FindMeAGLP1

Frequently asked questions

Plain-English answers to the things people ask me most.

  • Do I qualify for a GLP-1?

    Most doctors follow FDA guidelines for prescribing GLP-1s for weight management. You generally qualify if your BMI is 30 or higher — or 27+ with a weight-related health condition like high blood pressure, prediabetes, sleep apnea, or high cholesterol.

    BMI is body mass index — a basic height-to-weight ratio doctors use as a starting point. You can calculate yours with the CDC's free calculator.

    If you don't meet these criteria, a doctor likely won't prescribe and insurance almost certainly won't cover it. Heads up: telehealth providers like Ro or PlushCare follow the same FDA guidelines, so they're not a workaround.

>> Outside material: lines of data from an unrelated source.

(* ===== verification/Program.v ===== *)
(** * The program: the loop of [src/main.rs], [src/player_event_handler.rs], and
    the small files of [core/src/cache.rs]

    Credentials come from the command line, the cache or discovery; the program
    connects with them, and again when the connection ends, though not too
    often; a program of the user is run on events of the player. *)

From S2P Require Import Prelude Digits Text StdText Wire SpotifyId SpotifyUri Connection Metadata Player Cache.

Local Open Scope string_scope.
Local Open Scope list_scope.
Local Open Scope Z_scope.
Local Coercion Z.of_nat : nat >-> Z.

(** ** The loop *)

Definition RECONNECT_RATE_LIMIT_WINDOW : Z := 600000.
Definition RECONNECT_RATE_LIMIT : nat := 5.

Inductive Exit := DiscoveryStopped | SpircFailed | TooOften | PlayerStopped | Interrupted.

(** Sessions are numbered in the order they are made; [made] is the number of
    the next.  [attempts] has, for each Spirc that was built, its session and
    credentials, and [automatic] when, since the last login, the loop decided to connect
    again by itself. *)
Record Main := mkMain {
  discovery : bool;
  last_credentials : option Credentials;
  connecting : bool;
  spirc : bool;
  spirc_task : bool;
  auto_connect_times : list Z;
  session : nat;
  session_invalid : bool;
  made : nat;
  attempts : list (nat * Credentials);
  automatic : list Z;
  exited : option Exit;
}.
#[export] Instance settable_Main : Settable Main := λ r,
  mkMain (discovery r) (last_credentials r) (connecting r) (spirc r) (spirc_task r) (auto_connect_times r) (session r)
    (session_invalid r) (made r) (attempts r) (automatic r) (exited r).

(** The credentials of the command line, the cache or OAuth; without any,
    discovery has to be there. *)
Definition main_start (has_discovery : bool) (credentials : option Credentials) : option Main :=
  if negb has_discovery && negb (bool_decide (is_Some credentials)) then None
  else Some (mkMain has_discovery credentials (bool_decide (is_Some credentials)) false false [] 0 false 1 [] [] None).

Definition session_shutdown (m : Main) : Main := if session_invalid m then m else m <| session_invalid := true |>.

(** New credentials: the running Spirc is told to stop and left to itself. *)
Definition on_credentials (c : option Credentials) (m : Main) : Main :=
  match c with
  | Some c =>
      session_shutdown (m <| last_credentials := Some c |> <| auto_connect_times := [] |> <| automatic := [] |>
                          <| spirc := false |> <| spirc_task := false |>)
        <| connecting := true |>
  | None => m <| exited := Some DiscoveryStopped |>
  end.

Definition on_connect (ok : bool) (m : Main) : Main :=
  let m := if session_invalid m then m <| session := made m |> <| session_invalid := false |> <| made ::= S |> else m in
  match last_credentials m with
  | Some c =>
      let m := m <| attempts ::= (λ l, l ++ [(session m, c)]) |> in
      if ok then m <| spirc := true |> <| spirc_task := true |> <| connecting := false |>
      else m <| exited := Some SpircFailed |>
  | None => m
  end.

(** The limit is looked at before the new time is noted. *)
Definition on_spirc_end (now : Z) (m : Main) : Main :=
  let m := m <| spirc_task := false |> in
  if decide (last_credentials m = None) then m <| exited := Some TooOften |>
  else
    let times := filter (λ t, now - t < RECONNECT_RATE_LIMIT_WINDOW) (auto_connect_times m) in
    let m := m <| auto_connect_times := times |> in
    if decide (RECONNECT_RATE_LIMIT < length times)%nat then m <| exited := Some TooOften |>
    else session_shutdown (m <| auto_connect_times := times ++ [now] |> <| automatic ::= (λ l, l ++ [now]) |>) <| connecting := true |>.

Inductive selection := OnCredentials (c : option Credentials) | OnConnect (ok : bool) | OnSpircEnd | OnPlayerInvalid | OnInterrupt
| SessionLost.

(** A branch is chosen only while its condition holds; a session may become
    invalid at any time. *)
Definition main_step (now : Z) (s : selection) (m : Main) : Main :=
  if decide (exited m = None) then
    match s with
    | OnCredentials c => if discovery m then on_credentials c m else m
    | OnConnect ok => if connecting m && bool_decide (is_Some (last_credentials m)) then on_connect ok m else m
    | OnSpircEnd => if spirc_task m && negb (connecting m) then on_spirc_end now m else m
    | OnPlayerInvalid => m <| exited := Some PlayerStopped |>
    | OnInterrupt => m <| exited := Some Interrupted |>
    | SessionLost => m <| session_invalid := true |>
    end
  else m.

Definition main_run (l : list (Z * selection)) (m : Main) : Main := foldl (λ m e, main_step e.1 e.2 m) m l.

(** ** The user's program *)

Section events.
Context (unix_timestamp : Date → Z).

Definition display_bool (b : bool) : string := if b then "true" else "false".
Definition display_int (n : Z) : string := if decide (n < 0) then "-" +:+ display (- n) else display n.
Definition newline : string := String (Ascii.ascii_of_nat 10) EmptyString.
Definition tab : string := String (Ascii.ascii_of_nat 9) EmptyString.
Definition queue_line (t : QueueTrack) : string := qt_uri t +:+ tab +:+ qt_provider t.

Definition unique_vars (u : UniqueFields) : list (string * string) :=
  match u with
  | UTrack artists album album_artists popularity number disc_number =>
      [("ITEM_TYPE", "Track"); ("ARTISTS", join newline ((λ a, a.1.2) <$> artists)); ("ALBUM_ARTISTS", join newline album_artists);
       ("ALBUM", album); ("POPULARITY", display popularity); ("NUMBER", display number); ("DISC_NUMBER", display disc_number)]
  | ULocal artists album album_artists number disc_number path =>
      [("ITEM_TYPE", "Track"); ("ARTISTS", default EmptyString artists); ("ALBUM_ARTISTS", default EmptyString album_artists);
       ("ALBUM", default EmptyString album); ("NUMBER", default EmptyString (display <$> number));
       ("DISC_NUMBER", default EmptyString (display <$> disc_number)); ("LOCAL_FILE_PATH", path)]
  | UEpisode description publish_time show_name =>
      [("ITEM_TYPE", "Episode"); ("DESCRIPTION", description); ("PUBLISH_TIME", display_int (unix_timestamp publish_time));
       ("SHOW_NAME", show_name)]
  end.

Definition track_vars (event : string) (track_id : SpotifyUri) : exec (list (string * string)) :=
  id ← to_id track_id; Val [("PLAYER_EVENT", event); ("TRACK_ID", id)].
Definition position_vars (event : string) (track_id : SpotifyUri) (position_ms : Z) : exec (list (string * string)) :=
  l ← track_vars event track_id; Val (l ++ [("POSITION_MS", display position_ms)]).

(** The events of the session, its settings and the queue; the passing of time
    has none. *)
Definition session_vars (e : PlayerEvent) : list (string * string) :=
  match e with
  | EvSessionConnected c u => [("PLAYER_EVENT", "session_connected"); ("CONNECTION_ID", c); ("USER_NAME", u)]
  | EvSessionDisconnected c u => [("PLAYER_EVENT", "session_disconnected"); ("CONNECTION_ID", c); ("USER_NAME", u)]
  | EvSessionClientChanged id name brand model =>
      [("PLAYER_EVENT", "session_client_changed"); ("CLIENT_ID", id); ("CLIENT_NAME", name); ("CLIENT_BRAND_NAME", brand);
           ("CLIENT_MODEL_NAME", model)]
  | EvShuffleChanged s => [("PLAYER_EVENT", "shuffle_changed"); ("SHUFFLE", display_bool s)]
  | EvRepeatChanged context track =>
      [("PLAYER_EVENT", "repeat_changed"); ("REPEAT", display_bool context); ("REPEAT_TRACK", display_bool track)]
  | EvAutoPlayChanged a => [("PLAYER_EVENT", "auto_play_changed"); ("AUTO_PLAY", display_bool a)]
  | EvFilterExplicitContentChanged f => [("PLAYER_EVENT", "filter_explicit_content_changed"); ("FILTER", display_bool f)]
  | EvSetQueue context_uri current next prev =>
      ([("PLAYER_EVENT", "set_queue"); ("CONTEXT_URI", context_uri)] ++
           (match current with Some t => [("CURRENT_TRACK", queue_line t)] | None => [] end) ++
           [("NEXT_TRACKS", join newline (queue_line <$> next)); ("PREV_TRACKS", join newline (queue_line <$> prev))])
  | _ => []
  end.

(** The variables, in the order they are inserted. *)
Definition event_vars (e : PlayerEvent) : exec (list (string * string)) :=
  match e with
  | EvPlayRequestIdChanged n => Val [("PLAYER_EVENT", "play_request_id_changed"); ("PLAY_REQUEST_ID", display n)]
  | EvTrackChanged item =>
      l ← track_vars "track_changed" (ai_track_id item);
      Val (l ++ [("URI", ai_uri item); ("NAME", ai_name item); ("COVERS", join newline (url <$> ai_covers item));
                 ("LANGUAGE", join newline (ai_language item)); ("DURATION_MS", display (ai_duration_ms item));
                 ("IS_EXPLICIT", display_bool (ai_is_explicit item))] ++ unique_vars (ai_unique_fields item))
  | EvStopped _ t => track_vars "stopped" t
  | EvPlaying _ t p => position_vars "playing" t p
  | EvPaused _ t p => position_vars "paused" t p
  | EvLoading _ t _ => track_vars "loading" t
  | EvPreloading t => track_vars "preloading" t
  | EvTimeToPreloadNextTrack _ t => track_vars "preload_next" t
  | EvEndOfTrack _ t => track_vars "end_of_track" t
  | EvUnavailable _ t => track_vars "unavailable" t
  | EvVolumeChanged v => Val [("PLAYER_EVENT", "volume_changed"); ("VOLUME", display v)]
  | EvSeeked _ t p => position_vars "seeked" t p
  | EvPositionCorrection _ t p => position_vars "position_correction" t p
  | _ => Val (session_vars e)
  end.

Definition env_of (l : list (string * string)) : gmap string string := foldl (λ m p, <[p.1 := p.2]> m) ∅ l.

(** A run of the program: the command, its arguments and its environment; a
    line with no word in it has no command to take. *)
Record Invocation := mkInvocation { command : string; args : list string; env : gmap string string }.
Definition run_program (env_vars : gmap string string) (onevent : string) : exec Invocation :=
  match split_whitespace onevent with
  | [] => Panic
  | c :: l => Val (mkInvocation c l env_vars)
  end.

Definition on_event (onevent : string) (e : PlayerEvent) : exec (option Invocation) :=
  l ← event_vars e;
  if decide (l = []) then Val None else i ← run_program (env_of l) onevent; Val (Some i).

(** The thread, over the events it receives. *)
Fixpoint event_thread (onevent : string) (l : list PlayerEvent) : exec (list Invocation) :=
  match l with
  | [] => Val []
  | e :: l => i ← on_event onevent e; r ← event_thread onevent l; Val (option_list i ++ r)
  end.

Definition sink_vars (s : SinkStatus) : list (string * string) :=
  [("PLAYER_EVENT", "sink");
   ("SINK_STATUS", match s with Running => "running" | TemporarilyClosed => "temporarily_closed" | Closed => "closed" end)].
Definition run_program_on_sink_events (s : SinkStatus) (onevent : string) : exec Invocation :=
  run_program (env_of (sink_vars s)) onevent.
End events.

(** ** Volume and credentials between runs *)

Section files.
Context (write_credentials : Credentials → list Z) (parse_credentials : list Z → option Credentials).

(** The directories given. *)
Record Kept := mkKept { credentials_path : option Path; volume_path : option Path; kept : gmap Path (list Z) }.
#[global] Instance settable_Kept : Settable Kept := λ r, mkKept (credentials_path r) (volume_path r) (kept r).

Definition credentials_location (self : Kept) : option Path := (λ p, p ++ ["credentials.json"]) <$> credentials_path self.
Definition volume_location (self : Kept) : option Path := (λ p, p ++ ["volume"]) <$> volume_path self.

Definition cached_credentials (self : Kept) : option Credentials :=
  location ← credentials_location self; contents ← kept self !! location; parse_credentials contents.

(** Opening may fail; then nothing is written. *)
Definition save_credentials (opened : bool) (c : Credentials) (self : Kept) : Kept :=
  match credentials_location self with
  | Some location => if opened then self <| kept ::= <[location := write_credentials c]> |> else self
  | None => self
  end.

Definition cached_volume (self : Kept) : option Z :=
  location ← volume_location self; contents ← kept self !! location; text ← from_utf8 contents;
  result_ok (parse_uint u16_max text).

Definition save_volume (opened : bool) (volume : Z) (self : Kept) : Kept :=
  match volume_location self with
  | Some location => if opened then self <| kept ::= <[location := as_bytes (display volume)]> |> else self
  | None => self
  end.
End files.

  • Why isn't Ozempic on this site?

    Ozempic is the most famous GLP-1, but it's only FDA-approved for type 2 diabetes — not weight loss. Wegovy is literally the same drug (semaglutide) approved specifically for weight loss.

    Doctors sometimes prescribe Ozempic “off-label” for weight loss, but insurance probably won't cover it for that purpose, and the manufacturer's savings programs don't apply either. If you want semaglutide for weight loss, Wegovy is the same medicine through the front door.

    Same story with Mounjaro vs. Zepbound — both are tirzepatide. Mounjaro is the diabetes version; Zepbound is the weight loss version.

  • Do I need a prescription? Do I need insurance?

    You always need a prescription from a licensed provider — GLP-1s aren't available over the counter. But you do NOT need insurance.

    A prescription and how you pay are two separate things. You can get a prescription and pay cash directly to the manufacturer through LillyDirect (for Zepbound or Foundayo) or NovoCare (for Wegovy). That's what “self-pay” means: paying full price out of pocket, no insurance involved.

  • What about side effects?

    The most common ones are nausea, constipation, diarrhea, and vomiting — especially when you're first starting or stepping up your dose.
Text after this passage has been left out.